Parenting During COVID
Since having first felt the effects of COVID-19 earlier this year, for most of us the past 8 months have been a whirlwind of uncertainty, adaptation, and restlessness. Parents and educators have been placed in unfathomable roles, trying to determine how to best promote our children’s education while still ensuring their safety in an unprecedented circumstance. How do you weigh a child’s safety against their developmental needs? A seemingly impossible question to answer with confidence. The stress of sending our children back to school, knowing the risk, is bound to cause anxiety and self-doubt for any parent or educator.
As we navigate sending our kids to school each day, it is important to know that our children are highly attuned to how we are feeling and behaving, looking for cues within us that provide them with important information. Such attunement to us serves as a survival mechanism, allowing them to formulate and idea about what is safe and how to best prepare and respond in unsafe or uncertain situations. The problem with such attunement is that children can easily develop fears and anxiety as a result of being exposed to a caregiver’s fear and anxiety. And while we all want our children to be cautious and fearful of unsafe or dangerous situations, we also don’t want our children to be preoccupied or impaired by worries or anxiety. We want them to be kids, right? And leave the tough stuff to us to worry about.
So what can we do to help? First, know that it is important for your children to be aware of COVID-19 and the safety practices that are expected of them and others. But know that simply how you talk about COVID-19 in your home and with your children, how you respond to lapses in safety measures, how you say goodbye each day, and how you pick them up each day will go a long way to impact how your children feel each day as they attend school. They pick up on the language we are using, the urgency or hypervigilance underlying our behavior, the uncertainty or fear we feel as we say goodbye, or the overwhelming relief we feel when they are back safe with us. If they sense our panic, uncertainty, or fear of separation then they are more likely to also experience these feelings themselves each day.
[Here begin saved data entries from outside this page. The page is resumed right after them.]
(* ===== verification/CameraView.v ===== *)
(** * The camera's eye point and view matrix (render/camera.cpp lines 5-14)

    [Camera::position()] turns yaw and pitch (degrees, through
    [glm::radians]) into a unit direction and steps back from the target
    by [distance] along it; [Camera::viewMatrix()] is
    [glm::lookAt(position(), target, (0,1,0))], kept symbolic as a
    [GL.LookAt].  [cos] and [sin] are the class [CMath], and the
    arithmetic is exact on rationals, not [float]: the lemma that the
    eye orbits the target at [distance] holds for any [CMath] that
    satisfies [cos^2 + sin^2 = 1] (class [CMathLaws]), such as the
    rational half-angle parametrization [ratcirc], and says nothing of
    the sign of the step or of the degree conversion. *)

From S2P Require Import Prelude GL Camera.
From Stdlib Require Import QArith Qfield Lqa.

Module CameraView.
Import GL Camera.

Open Scope Q_scope.

(** [glm::radians(deg)]: [deg * 0.01745329251994329576923690768489]. *)
Definition radians (deg : Q) : Q :=
  deg * Qmake 1745329251994329576923690768489 100000000000000000000000000000000.

(** The Pythagorean identity of the math library's [cos] and [sin]. *)
Class CMathLaws `{CMath Q} := {
  cos_sin_sq : forall x, cosf x * cosf x + sinf x * sinf x == 1
}.

Section View.
Context `{CMath Q}.

(** [dir = (cos(yaw) cos(pitch), sin(pitch), sin(yaw) cos(pitch));
    return target - dir * distance;] *)
Definition position (c : Camera) : vec3 Q :=
  let cy := cosf (radians (yaw c)) in
  let sy := sinf (radians (yaw c)) in
  let cp := cosf (radians (pitch c)) in
  let sp := sinf (radians (pitch c)) in
  let '(tx, ty, tz) := target c in
  (tx - cy * cp * distance c, ty - sp * distance c, tz - sy * cp * distance c).

(** [glm::lookAt(position(), target, glm::vec3(0,1,0))] *)
Definition viewMatrix (c : Camera) : mat Q := [LookAt (position c) (target c) (0, 1, 0)].
End View.

(** ** Properties *)

Section Laws.
Context `{CMath Q} `{!CMathLaws}.

(** The eye orbits the target: [position()] lies at distance
    [distance] from [target], whatever the yaw and pitch. *)
Theorem position_orbit c :
  let '(px, py, pz) := position c in
  let '(tx, ty, tz) := target c in
  (px - tx) * (px - tx) + (py - ty) * (py - ty) + (pz - tz) * (pz - tz) ==
    distance c * distance c.
Proof.
  unfold position. destruct (target c) as [[tx ty] tz].
  set (cy := cosf (radians (yaw c))). set (sy := sinf (radians (yaw c))).
  set (cp := cosf (radians (pitch c))). set (sp := sinf (radians (pitch c))).
  set (d := distance c).
  pose proof (cos_sin_sq (radians (yaw c))) as Ey. pose proof (cos_sin_sq (radians (pitch c))) as Ep.
  fold cy sy in Ey. fold cp sp in Ep.
  transitivity (d * d * (cp * cp * (cy * cy + sy * sy) + sp * sp)); [ring|].
  rewrite Ey. transitivity (d * d * (cp * cp + sp * sp)); [ring|]. rewrite Ep. ring.
Qed.
End Laws.

(** ** A rational trigonometry

    [cos x = (1 - t^2) / (1 + t^2)], [sin x = 2t / (1 + t^2)] with
    [t = x / 2]: the half-angle parametrization of the unit circle, a
    rational approximation of [cos] and [sin] near 0 that satisfies the
    identity exactly. *)
Definition ratcirc : CMath Q :=
  {| cosf x := (1 - (x / 2) * (x / 2)) / (1 + (x / 2) * (x / 2));
     sinf x := 2 * (x / 2) / (1 + (x / 2) * (x / 2)) |}.

Lemma ratcirc_laws : @CMathLaws ratcirc.
Proof.
  constructor. intros x. cbn [cosf sinf ratcirc].
  assert (Hd : ~ 4 + x * x == 0) by (intros Hz; nra).
  field. exact Hd.
Qed.


End CameraView.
Instead, our children benefit when they know and feel that they can trust that the adults in their lives have their safety figured out, in a way that takes the burden of fear off of them. Simply exuding confidence as a protective shield for them, offering calm and collected reassurance in response to the unknowns, and promoting safety practices in a calm and wise manner can go a long way to help your child be aware of COVID-19 but without leaving them vulnerable to being preoccupied by anxiety or fear. For instance, many of you wouldn’t be sending your children to school if you didn’t feel you could trust the school to take the proper precautions to keep them safe – your children benefit from feeling that from you as you drop them off each day. Your calm, confident, and collected approach is what will give them the security to make the most of their day at school.
In the context of COVID-19, we have been too often faced with difficult choices and uncomfortable situations. It has undoubtably been difficult for everyone. But if we are focusing in on a shared goal of wanting what’s best for our children, know that they benefit from knowing that they don’t have to be preoccupied with worries, because the adults in their lives have that figured out for them. That way, they can simply focus on being a kid while leaving all the big stuff for us grown-ups to handle.